ICYMI. IMDb changes policies, ending age discrimination fight with SAG-AFTRA. ‘GMA3’ hosts Amy Robach and T.J. Holmes ‘will remain off-air’ pending internal review. Fox News’ ‘The Five’ topples ‘Tucker Carlson Tonight’ to become new cable news ratings leader.

Number of the week

$441.6 million

The opening weekend box office for “Avatar: The Way of Water” — $134 million domestic and $307.6 million overseas — came in lower than expectations. Analysts had been predicting $150 million to $175 million from the U.S. and Canada.

But let’s calm down.

This movie’s success is not just about the debut, it’s about the long game, just as it was for the first “Avatar” in 2009 when it opened at $77 million in the U.S. and Canada and eventually made its way to $2.7 billion worldwide ($2.9 billion after re-releases).

The new film faces minimal competition in the coming weeks, the audience scores are high and Cameron’s movies typically have strong legs. Maybe people who couldn’t get tickets for 3-D screenings chose to wait? 3-D represented 57% of domestic business for the “Avatar” sequel.

This isn’t the same movie business that existed in 2009, though, and we won’t really know how the film’s performance is shaping up until next weekend. Cameron himself has suggested that the target for the film is roughly $2 billion worldwide.

Analyst David A. Gross, of Franchise Entertainment Research, estimates that the actual break-even point is much lower. Either way, Disney has a lot on the line here, with three additional sequels on the way. Credit Cameron for aiming high.
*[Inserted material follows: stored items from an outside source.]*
(* ===== verification/XrayToy.v ===== *)
(** * A concrete Xray for witnesses, and what it shows

    UUIDs as tagged strings, a core that keeps a map of users per inbound and
    refuses a second user of the same email, and a configuration of three
    inbounds. *)

From S2P Require Import Prelude GoString Json Helper Messages XrayAccount XrayInbound XrayClients XrayUser.

#[local] Open Scope Z_scope.
#[local] Existing Instance toy_sha256.

Definition toy_uuid_parse (s : string) : result string :=
  match Cut s "id-" with
  | Some ("", id) => Ok id
  | _ => Err (errors_New "invalid UUID")
  end.

#[export, refine] Instance toy_uuidlib : UuidLib :=
  {| UUID := string; uuid_parse := toy_uuid_parse; uuid_string u := "id-" +:+ u |}.
Proof. intros u. unfold toy_uuid_parse. cbn. by destruct u. Defined.

Definition toy_users (x : gmap string (gmap string core_user)) (t : string) : gmap string core_user :=
  default ∅ (x !! t).

Definition toy_alter (tag : string) (op : operation) : eff (gmap string (gmap string core_user)) unit := λ x,
  match op with
  | AddUserOperation email user =>
      match toy_users x tag !! email with
      | Some _ => (Err (errors_New ("User " +:+ email +:+ " already exists.")), x)
      | None => (Ok (), <[tag := apply_op op (toy_users x tag)]> x)
      end
  | RemoveUserOperation email =>
      match toy_users x tag !! email with
      | Some _ => (Ok (), <[tag := apply_op op (toy_users x tag)]> x)
      | None => (Err (errors_New ("User " +:+ email +:+ " not found.")), x)
      end
  end.

Lemma toy_users_insert x tag m t :
  toy_users (<[tag := m]> x) t = if bool_decide (t = tag) then m else toy_users x t.
Proof.
  unfold toy_users. case_bool_decide as Ht; [subst t; by rewrite lookup_insert_eq|by rewrite lookup_insert_ne].
Qed.

#[export, refine] Instance toy_xray : XrayApi (gmap string (gmap string core_user)) :=
  {| ToTypedMessage m :=
       if bool_decide (m = CoreTrojan "") then Err (errors_New "empty password") else Ok m;
     ToTypedOperation := Ok; AlterInbound := toy_alter; api_users := toy_users |}.
Proof.
  - intros m m'. by case_bool_decide; [|intros [= ->]].
  - by intros o o' [= ->].
  - intros tag op x t. unfold toy_alter. destruct op as [email user|email];
      destruct (toy_users x tag !! email); try done; rewrite toy_users_insert;
      by case_bool_decide as Ht; [subst t|].
Defined.

Lemma toy_removals : removals_work (X:=gmap string (gmap string core_user)).
Proof.
  intros tag email x t. unfold RemoveInboundUser, AlertInbound, lift, mbind, eff_bind.
  cbn [ToTypedOperation AlterInbound toy_xray toy_alter].
  destruct (toy_users x tag !! email) eqn:He; cbn [snd].
  - cbn [api_users]. rewrite toy_users_insert. by case_bool_decide as Ht; [subst t|].
  - case_bool_decide as Ht; [subst t|done]. cbn [api_users toy_xray]. by rewrite delete_id.
Qed.

(** Three inbounds, one of them excluded. *)
Definition toy_inbound (tag protocol : string) (settings : list (string * json)) (excluded : bool) : Inbound :=
  mkInbound tag "" JNull protocol (Some (list_to_map settings)) JNull excluded ∅.

Definition toy_xray_config : Config :=
  mkConfig None None
    [toy_inbound "v" "vless" [("flow", JStr "vision")] false;
     toy_inbound "s" "shadowsocks" [("method", JStr "2022-blake3-aes-128-gcm")] false;
     toy_inbound "t" "trojan" [] true]
    JNull None None None None None JNull.

Definition toy_proxy (id password : string) : Proxy :=
  {| Proxy_Vmess := None; Proxy_Vless := Some {| Vless_Id := "id-" +:+ id; Vless_Flow := "" |};
     Proxy_Trojan := Some {| Trojan_Password := password |};
     Proxy_Shadowsocks := Some {| Shadowsocks_Password := password; Shadowsocks_Method := "" |};
     Proxy_Wireguard := None; Proxy_Hysteria := None |}.

Definition toy_xuser (email : string) (inbounds : list string) : User :=
  {| User_Email := email; User_Proxies := Some (toy_proxy email email); User_Inbounds := inbounds |}.

(** The configuration after a full synchronisation, and a core that runs it. *)
Definition toy_synced : Config :=
  Config_syncUsers [Some (toy_xuser "ann" ["v"; "s"]); Some (toy_xuser "bob" ["s"; "t"])] toy_xray_config.

Definition toy_core (c : Config) : gmap string (gmap string core_user) :=
  foldl (λ m i, if exclude i then m else <[In_Tag i := core_view i]> m) ∅ (C_Inbounds c).

Lemma toy_known i : i ∈ C_Inbounds toy_synced → known_method i.
Proof.
  intros [->|[->|[->|[]%not_elem_of_nil]%elem_of_cons]%elem_of_cons]%elem_of_cons method Hm H2;
    vm_compute in Hm; simplify_eq; reflexivity.
Qed.

Lemma toy_tags : NoDup (tags toy_synced).
Proof. apply (bool_decide_unpack _). by vm_compute. Qed.

Lemma toy_agrees : agree toy_synced (toy_core toy_synced).
Proof.
  intros i [->|[->|[->|[]%not_elem_of_nil]%elem_of_cons]%elem_of_cons]%elem_of_cons Hex;
    vm_compute; [reflexivity..|]. vm_compute in Hex. discriminate Hex.
Qed.

(** ** Witnesses *)

Lemma xray_sync_exact_example :
  (clients <$> C_Inbounds toy_synced) =
  [{[ "ann" := VlessAccount (mkBase "ann" 0) "ann" "" ]};
   {[ "ann" := ShadowsocksAccount (mkBase "ann" 0) "YW5uIyMjIyMjIyMjIyMjIw==";
      "bob" := ShadowsocksAccount (mkBase "bob" 0) "Ym9iIyMjIyMjIyMjIyMjIw==" ]};
   ∅].
Proof. vm_compute. reflexivity. Qed.

Lemma xray_partial_matches_full_witness :
  let users := [Some (toy_xuser "bob" ["v"]); Some (toy_xuser "cid" ["s"])] in
  NoDup (GetEmail <$> users) ∧
  ∃ i2, C_Inbounds (Config_updateUsers std_range users toy_synced) !! 1%nat = Some i2 ∧
    is_Some (clients i2 !! "ann") ∧ clients i2 !! "bob" = None ∧ is_Some (clients i2 !! "cid").
Proof.
  intros users. assert (NoDup (GetEmail <$> users)) as Hnd by (apply (bool_decide_unpack _); vm_compute; exact I).
  split; [exact Hnd|].
  assert (exclude <$> C_Inbounds toy_synced !! 1%nat = Some false) as Hex by (vm_compute; reflexivity).
  assert ((λ i, (bool_decide (is_Some (clients i !! "ann")), bool_decide (clients i !! "bob" = None),
      bool_decide (is_Some (clients i !! "cid")))) <$>
    C_Inbounds (Config_updateUsers std_range users toy_synced) !! 1%nat = Some (true, true, true)) as Hv
    by (vm_compute; reflexivity).
  destruct (C_Inbounds toy_synced !! 1%nat) as [i|] eqn:Hi; [|discriminate Hex]. injection Hex as Hex.
  destruct (xray_partial_matches_full std_range users toy_synced toy_tags toy_known Hnd 1 i Hi)
    as (i1 & i2 & H1 & H2 & _ & Hc).
  rewrite H2 in Hv. injection Hv as Hann Hbob Hcid. exists i2.
  split_and!; [exact H2|by apply bool_decide_eq_true in Hann|by apply bool_decide_eq_true in Hbob|
    by apply bool_decide_eq_true in Hcid].
Defined.

Lemma xray_config_and_core_agree_witness :
  let users := [Some (toy_xuser "bob" ["v"]); Some (toy_xuser "cid" ["s"])] in
  let '(r, (c', x')) := Xray_UpdateUsers std_range users (toy_synced, toy_core toy_synced) in
  r = Ok () ∧ agree c' x' ∧ is_Some (toy_users x' "v" !! "bob") ∧ toy_users x' "s" !! "bob" = None.
Proof.
  intros users. assert (NoDup (GetEmail <$> users)) as Hnd by (apply (bool_decide_unpack _); vm_compute; exact I).
  assert (let '(r, (c', x')) := Xray_UpdateUsers std_range users (toy_synced, toy_core toy_synced) in
    c' = Config_updateUsers std_range users toy_synced ∧
    (r = Ok () → UpdateUsers_left std_range users toy_synced (toy_core toy_synced) = ∅ → agree c' x')) as Ht
    by exact (proj2 (xray_config_and_core_agree std_range toy_synced (toy_core toy_synced) (toy_xuser "ann" [])
      users toy_tags toy_known Hnd toy_agrees)).
  assert (UpdateUsers_left std_range users toy_synced (toy_core toy_synced) = ∅) as Hleft by (vm_compute; reflexivity).
  assert (let '(r, (_, x')) := Xray_UpdateUsers std_range users (toy_synced, toy_core toy_synced) in
    r = Ok () ∧ is_Some (toy_users x' "v" !! "bob") ∧ toy_users x' "s" !! "bob" = None) as Hv
    by (vm_compute; split_and!; [reflexivity|eexists; reflexivity|reflexivity]).
  destruct (Xray_UpdateUsers std_range users (toy_synced, toy_core toy_synced)) as [r [c' x']].
  destruct Hv as (Hr & Hin & Hout). destruct Ht as [_ Ht]. split_and!; [exact Hr|exact (Ht Hr Hleft)|exact Hin|exact Hout].
Defined.

(** ** Observations *)

(** A request that names a user twice, first without and then with an inbound,
    leaves the user in the core but not in the stored configuration: the next
    restart drops the user. *)
Lemma repeated_user_diverges :
  let users := [Some (toy_xuser "dan" []); Some (toy_xuser "dan" ["s"])] in
  let '(r, (c', x')) := Xray_UpdateUsers std_range users (toy_synced, toy_core toy_synced) in
  r = Ok () ∧ is_Some (toy_users x' "s" !! "dan") ∧
  Forall (λ i, clients i !! "dan" = None) (C_Inbounds c').
Proof. vm_compute. split_and!; [reflexivity|eexists; reflexivity|repeat constructor]. Qed.

(** A JSON null among the inbounds panics. *)
Lemma null_inbound_panics (c : Config) :
  NewConfig (λ _, Ok (c, [None])) "{inbounds:[null]}" [] = Err nil_deref.
Proof. reflexivity. Qed.

(** A core whose API fails to remove users, as it does when the request's
    context has expired. *)
Definition refusing_xray : XrayApi (gmap string (gmap string core_user)).
Proof.
  refine {| ToTypedMessage := Ok; ToTypedOperation := Ok; api_users := toy_users;
    AlterInbound tag op x := match op with
      | AddUserOperation _ _ => toy_alter tag op x
      | RemoveUserOperation _ => (Err (errors_New "context canceled"), x)
      end |}; [by intros ?? [= ->]|by intros ?? [= ->]|].
  intros tag op x t. destruct op as [email user|email]; [|done]. exact (@alter_inbound _ toy_xray tag (AddUserOperation email user) x t).
Defined.

(** The error of [RemoveInboundUser] is discarded: the request that takes ann
    from every inbound succeeds, and the core serves her on. *)
Lemma failed_removal_is_silent :
  let '(r, (c', x')) := @Xray_SyncUser _ _ _ refusing_xray (Some (toy_xuser "ann" [])) (toy_synced, toy_core toy_synced) in
  r = Ok () ∧ Forall (λ i, clients i !! "ann" = None) (C_Inbounds c') ∧ is_Some (toy_users x' "v" !! "ann").
Proof. vm_compute. split; [reflexivity|]. split; [repeat constructor|by eexists]. Qed.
“Ultimately, the Avatar series is going to be profitable, it’s going to feed all of Disney’s businesses, and the next film is on its way,” Gross wrote in his Sunday dispatch.

China was an issue for “The Way of Water,” falling short of projections with its $57-million opening weekend despite strong social media scores. Renewed optimism for the China box office after the easing of COVID-19 restrictions was hampered by coronavirus outbreaks in the country. The first “Avatar” made more than $200 million there during its original release, so this is an important market.

Rance Pow, of the box office data firm Artisan Gateway, notes that “The Way of Water” faces minimal competition until the Chinese New Year release of the “Wandering Earth” sequel. But the damage wrought by the virus makes forecasting difficult. “It is a bumpy path to recovery in China, perhaps more so now than in any other major theatrical market worldwide,” Pow said in an email.

Best of the web

‘Gangnam Style’ brought K-Pop to the world, but haunted its creator. (New York Times)
How effective altruism let Sam Bankman-Fried and FTX happen. (Vox)
All these retail workers want for Christmas is to stop that Mariah Carey song. (Wall Street Journal)
‘White Lotus’ didn’t care about toxic masculinity after all. (NYT)

Film shoots

FilmLA reports solid weekly production numbers as the industry heads to the end of the year. Shoot days were up from the previous week and the same period a year ago.

Film tracker week to week
film tracker year over year

Finally ...

One of my favorite things to do every December is binge the best stand-up comedy albums and specials of the year, as determined by our paper, NPR’s “Bullseye With Jesse Thorn” and Paste. My favorite find so far: Canadian comic Luba Magnus’ delightfully silly “Baba Luba.” Spike that eggnog and enjoy her reminiscences of not being allowed to watch “Dawson’s Creek.”